I have several sample bags of PN I'd like to feed (and they are nice sized 1 lb samples) but I'm watching Benji's weight and I don't think I can use them unless I mix them with a lower calorie kibble. Most kibbles range in calories from 350-500 a cup and I only feed 1/4 cup in the AM (evening meal is raw,homemade or canned) because Benji gains weight very easily. 1/4 looks like nothing; how much smaller can I make his meal? (He's 19 lbs and could stand to be 17 or 18; it's unbelievable how little food he needs although he's active.)

I don't know how great it would be to feed him a kibble with twice as many calories as anything else in our rotation. 

Now that said, I guess if you have a big dog it would be a good thing to be able to cut back by 30% on the volume being fed. 

I find this food very puzzling.

(BTW, the OP mentioned feeding PN in preference to Canidae grain free. We are half way through our first bag of CGF and it's serving us well, especially for the price. Stools are especially good.)


----------



## Caty M (Aug 13, 2010)

RCTRIPLEFRESH5 said:


> i dont think they are a hugely popular company. i am always concerned about feeding unknown companies cause they prob figure since noone knows about them, they dont have to make sure labels are accurate or food is safe.
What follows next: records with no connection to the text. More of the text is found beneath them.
Lemma spfs_dir_write_child_ok (d : D) n start idx child r b :
  bc_data d n = Some b → 0 ≤ start → start < 2 ^ 32 → 0 ≤ idx → idx < 2 ^ 32 →
  let off := start + 8 * idx in
  spfs_dir_write_child n start idx child (Bufs d r) =
    if bool_decide (zlen b < off) then Crash BugOn
    else if bool_decide (zlen b < off + 8) then Err (-EIO) (Bufs d r)
    else Ok tt (Bufs (bc_store d n (splice off (be_split 4 child) b)) r).
Proof using.
  intros Hb Hs Hs' Hi Hi' off. unfold spfs_dir_write_child.
  rewrite (u64_small (idx * 8)), u64_small by lia. replace (start + idx * 8) with off by lia.
  assert (E1 : bh_data n (Bufs d r) = Ok b (Bufs d r)) by (unfold bh_data; cbn; by rewrite Hb).
  exec E1. case_bool_decide.
  { apply bind_crash. by apply sb_remaining_bug. }
  erewrite bind_ok by (apply sb_remaining_ok; unfold b_size; lia). unfold b_size.
  case_bool_decide; case_bool_decide; try lia; [done|].
  erewrite bind_ok; cycle 1.
  { apply (on_bh_bufs _ _ _ _ _ b tt (Cursor (splice off (be_split 4 child) b) (off + 4)));
      [done|]. unfold or_fail. erewrite bind_ok; [|apply (field_write_ok FU32); cbn; lia].
    done. }
  done.
Qed.

(** A block with room: the child is appended. *)
Lemma dir_append_ok (d : D) n next ids child size r :
  bc_data d n = Some (dir_block next ids size) → 12 + 8 * zlen (ids ++ [child]) ≤ size →
  zlen ids < 2 ^ 31 →
  ∃ d', dir_append n 12 (DirBlock next (zlen ids)) child (Bufs d r) = Ok tt (Bufs d' r) ∧
    dev_upd d n (dir_block next (ids ++ [child]) size) d'.
Proof using L.
  intros Hb Hs Hl. pose proof (zlen_nonneg ids). pose proof Hs as Hs'.
  rewrite zlen_app in Hs'. change (zlen [child]) with 1 in Hs'.
  assert (zlen (dir_block next ids size) = size) as Hz by (apply zlen_dir_block; lia).
  unfold dir_append. cbn [db_children db_next]. set (b := dir_block next ids size) in *.
  erewrite bind_ok; cycle 1.
  { apply catch_ok. rewrite (spfs_dir_write_child_ok _ _ _ _ _ _ b) by (done || lia).
    rewrite !bool_decide_eq_false_2 by lia. reflexivity. }
  set (b1 := splice _ _ b) in *. rewrite u32_small by lia.
  assert (zlen b1 = size) as Hz1 
    by (unfold b1; rewrite zlen_splice; rewrite ?zlen_be_split; lia).
  assert (Hb1 : bc_data (bc_store d n b1) n = Some b1) by (eapply bc_data_store; [done|lia]).
  erewrite bind_ok; cycle 1.
  { apply catch_ok, (on_bh_bufs _ _ _ _ _ b1); [done|]. apply make_dir_block_eq. lia. }
  eexists. split; [reflexivity|]. cbn [bh db_next db_children].
  apply dev_upd_dirty. eapply dev_upd_trans; [apply (dev_upd_store d n b b1 Hb); lia|].
  rewrite <-(dir_block_store next ids child size) by done. fold b b1.
  apply (dev_upd_store _ _ b1); [done|]. rewrite zlen_splice; rewrite ?zlen_dir_header; lia.
Qed.

(** A block without room for the entry: the count grows, and nothing else. *)
Lemma dir_append_short (d : D) n next ids child size r :
  bc_data d n = Some (dir_block next ids size) → 12 + 8 * zlen ids ≤ size →
  size < 12 + 8 * (zlen ids + 1) → zlen ids < 2 ^ 31 →
  ∃ d', dir_append n 12 (DirBlock next (zlen ids)) child (Bufs d r) = Ok tt (Bufs d' r) ∧
    dev_upd d n (dir_header next (zlen ids + 1) ++ drop 12 (dir_block next ids size)) d'.
Proof using L.
  intros Hb Hs Hs' Hl. pose proof (zlen_nonneg ids).
  assert (zlen (dir_block next ids size) = size) as Hz by (apply zlen_dir_block; lia).
  unfold dir_append. cbn [db_children db_next]. set (b := dir_block next ids size) in *.
  erewrite bind_ok; cycle 1.
  { apply catch_err. rewrite (spfs_dir_write_child_ok _ _ _ _ _ _ b) by (done || lia).
    rewrite bool_decide_eq_false_2, bool_decide_eq_true_2 by lia. reflexivity. }
  rewrite u32_small by lia. erewrite bind_ok; cycle 1.
  { apply catch_ok, (on_bh_bufs _ _ _ _ _ b); [done|]. apply make_dir_block_eq. lia. }
  eexists. split; [reflexivity|]. cbn [bh db_next db_children].
  assert (splice 0 (dir_header next (zlen ids + 1)) b = dir_header next (zlen ids + 1) ++ drop 12 b) as ->
    by reflexivity.
  apply dev_upd_dirty, (dev_upd_store d n b); [done|].
  rewrite zlen_app, zlen_dir_header. change 12%nat with (Z.to_nat 12). rewrite zlen_drop; lia.
Qed.

(** An entry that would start behind the block: the BUG_ON of [spfs_sb_remaining] *)
Lemma dir_append_bug (d : D) n next children child r b :
  bc_data d n = Some b → 0 ≤ children → children < 2 ^ 32 → zlen b < 12 + 8 * children →
  dir_append n 12 (DirBlock next children) child (Bufs d r) = Crash BugOn.
Proof using.
  intros. unfold dir_append. apply bind_crash. unfold catch. cbn [db_children].
  rewrite (spfs_dir_write_child_ok _ _ _ _ _ _ b) by (done || lia).
  by rewrite bool_decide_eq_true_2 by lia.
Qed.
End dir_facts.

(** ** Specification: the chain of blocks of a directory *)
(** The blocks from [start] on with the numbers in each; a fuel above [k] is enough for
    every loop over them. *)
Inductive dir_chain {D} `{BufferCache D} (d : D) (sz : Z) : Z → list (Z * list Z) → nat → Prop :=
| dir_chain_end : dir_chain d sz 0 [] 0
| dir_chain_block start next ids rest k :
    start ≠ 0 → bc_data d start = Some (dir_block next ids sz) →
    12 + 8 * zlen ids ≤ sz → 0 ≤ next → next < 2 ^ 32 → zlen ids < 2 ^ 31 →
    Forall dir_id ids → dir_chain d sz next rest k →
    dir_chain d sz start ((start, ids) :: rest) (S (2 * length ids + k)).

Definition dir_children (blocks : list (Z * list Z)) : list Z := concat (snd <$> blocks).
I feel safer feeding food from smaller companies.. if they have problems with their food, they cannot rely on the popularity of the brand to tide them through, and they generally have customers with a higher knowledge base. Big companies usually have the most recalls.. think Purina, Pedigree, Diamond etc.


----------



## RCTRIPLEFRESH5 (Feb 11, 2010)

meggels said:


> Earthborn Holistic is not discontinuing it. PFD often has only a few bags left, but then gets more in. I've seen this on many foods.
> 
> I've fed Primitive Natural to my guys and they did really well on it.
> 
> ...


i really like how turkey meal is the first ingridient. turkey's better than chicken in my eyes....also whitefish meal is going to be a big upgrade from ocean fish meal...yuck!!!!!

i checked out the other grin free formulas on the site and im not impressed. the prim natural is the best.

are the formulas you are referring to the coastal one and the great plains?

also has the price increased on primitive natural???? with a coupon it comes out to 47 bucks for 28 pounds on the doggychef web site...and 57 with a coupon on pfd(after shipping)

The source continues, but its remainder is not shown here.